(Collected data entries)
----
(** * GstreamerPipeline.h: the appsrc/appsink bridge of Quad3DR

    A shallow embedding of [video/include/ait/video/GstreamerPipeline.h]:
    the buffer wrappers, the single-producer/single-consumer queue, the
    correspondence queue [AppSrcSinkQueue] and the supervising
    [GstreamerPipeline] with its watchdog.

    Conventions of the embedding.
    - Machine integers are [Z] with the wrap-around written out.
    - A member function becomes a function from the object's state to an
      [Outcome]: it returns, throws, stays inside a wait loop, or runs
      into undefined behaviour of C++ ([front()] of an empty deque).
    - Everything the outside world decides (what the pipeline hands to the
      appsink, what [gst_app_src_push_buffer] answers, what the clocks
      show, what the consumer thread does while the producer sleeps) is an
      explicit argument.
    - The diagnostic rate and byte counters ([ait::RateCounter]) are left
      out: they never influence control flow.  The [getSize()] call next to
      them is kept, because mapping a buffer can throw. *)

From Stdlib Require Import ZArith List Bool String Lia Arith Sorted.
Import ListNotations.
Local Open Scope Z_scope.

(* ===================================================================== *)
(** ** Machine integers *)

(** [unsigned int]: 32 bits. *)
Definition wrap32 (z : Z) : Z := z mod 2 ^ 32.

(** [guint64]. *)
Definition wrap64 (z : Z) : Z := z mod 2 ^ 64.

(** [static_cast<int>(x)] of a 64-bit unsigned value: the low 32 bits,
    read as two's complement. *)
Definition static_cast_int (z : Z) : Z := (z + 2 ^ 31) mod 2 ^ 32 - 2 ^ 31.

(** Usual arithmetic conversion of an [int] that is compared with a
    [guint64]. *)
Definition int_to_guint64 (i : Z) : Z := i mod 2 ^ 64.

Definition GST_CLOCK_TIME_NONE : Z := 2 ^ 64 - 1.
Definition GST_BUFFER_OFFSET_NONE : Z := 2 ^ 64 - 1.
Definition GST_SECOND : Z := 1000000000.

(* ===================================================================== *)
(** ** Outcomes of a call *)

Inductive Exception : Type :=
| std_runtime_error (what : string)
| GstBufferWrapper_Error (what : string)
| AppSrcSinkQueue_Error (what : string).

Inductive Outcome (S A : Type) : Type :=
| Returns (a : A) (s : S)       (* normal return, with the state left behind *)
| Throws (e : Exception) (s : S) (* an exception leaves the function *)
| Blocked (s : S)               (* the call is still waiting on a condition *)
| Undefined.                    (* undefined behaviour *)

Arguments Returns {S A} a s.
Arguments Throws {S A} e s.
Arguments Blocked {S A} s.
Arguments Undefined {S A}.

(** A computation over a state [S]. *)
Definition M (S A : Type) : Type := S -> Outcome S A.

Definition ret {S A} (a : A) : M S A := fun s => Returns a s.

Definition bind {S A B} (m : M S A) (k : A -> M S B) : M S B :=
  fun s =>
    match m s with
    | Returns a s' => k a s'
    | Throws e s' => Throws e s'
    | Blocked s' => Blocked s'
    | Undefined => Undefined
    end.

Definition throw {S A} (e : Exception) : M S A := fun s => Throws e s.
Definition get {S} : M S S := fun s => Returns s s.
Definition modify {S} (f : S -> S) : M S unit := fun s => Returns tt (f s).

Declare Scope cpp_scope.
Delimit Scope cpp_scope with cpp.
Notation "x <- m ;; k" := (bind m (fun x => k))
  (at level 61, m at next level, right associativity) : cpp_scope.
Notation "m ;;; k" := (bind m (fun _ => k))
  (at level 61, right associativity) : cpp_scope.

(** Run a computation of a component inside the state of its owner. *)
Definition zoom {S T A} (proj : S -> T) (upd : T -> S -> S) (m : M T A) : M S A :=
  fun s =>
    match m (proj s) with
    | Returns a t => Returns a (upd t s)
    | Throws e t => Throws e (upd t s)
    | Blocked t => Blocked (upd t s)
    | Undefined => Undefined
    end.

(* ===================================================================== *)
(** ** GstWrapper and GstBufferWrapper: ownership and mapping flags *)

Module Wrapper.

(** Address of a native [GstBuffer]. *)
Definition GstBufferPtr := nat.

(** [GstMapInfo], as far as the wrapper reads it. *)
Record GstMapInfo : Type := mkMapInfo { data : Z; size : Z }.

Inductive GstMapFlags : Type :=
| GST_MAP_READ
| GST_MAP_WRITE.

(** Calls into GStreamer that a wrapper makes. *)
Inductive GstCall : Type :=
| gst_buffer_map (p : option GstBufferPtr) (flags : GstMapFlags)
| gst_buffer_unmap (p : option GstBufferPtr)
| gst_buffer_unref (p : GstBufferPtr).

(** The fields of [GstBufferWrapper]; [ptr_] is inherited from
    [GstWrapper<GstBuffer>], [None] is [nullptr].  [info_] is [None] as long
    as nothing was ever written to it. *)
Record GstBufferWrapper : Type := mkWrapper {
  ptr_ : option GstBufferPtr;
  info_ : option GstMapInfo;
  mapped_ : bool;
  mapped_writable_ : bool;
  owns_buffer_ : bool
}.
----
• **Work order**
Go line by line through the data and copy any that contain "GstMapInfo".

• **Output of the exercise**
(** [GstMapInfo], as far as the wrapper reads it. *)
Record GstMapInfo : Type := mkMapInfo { data : Z; size : Z }.
  info_ : option GstMapInfo;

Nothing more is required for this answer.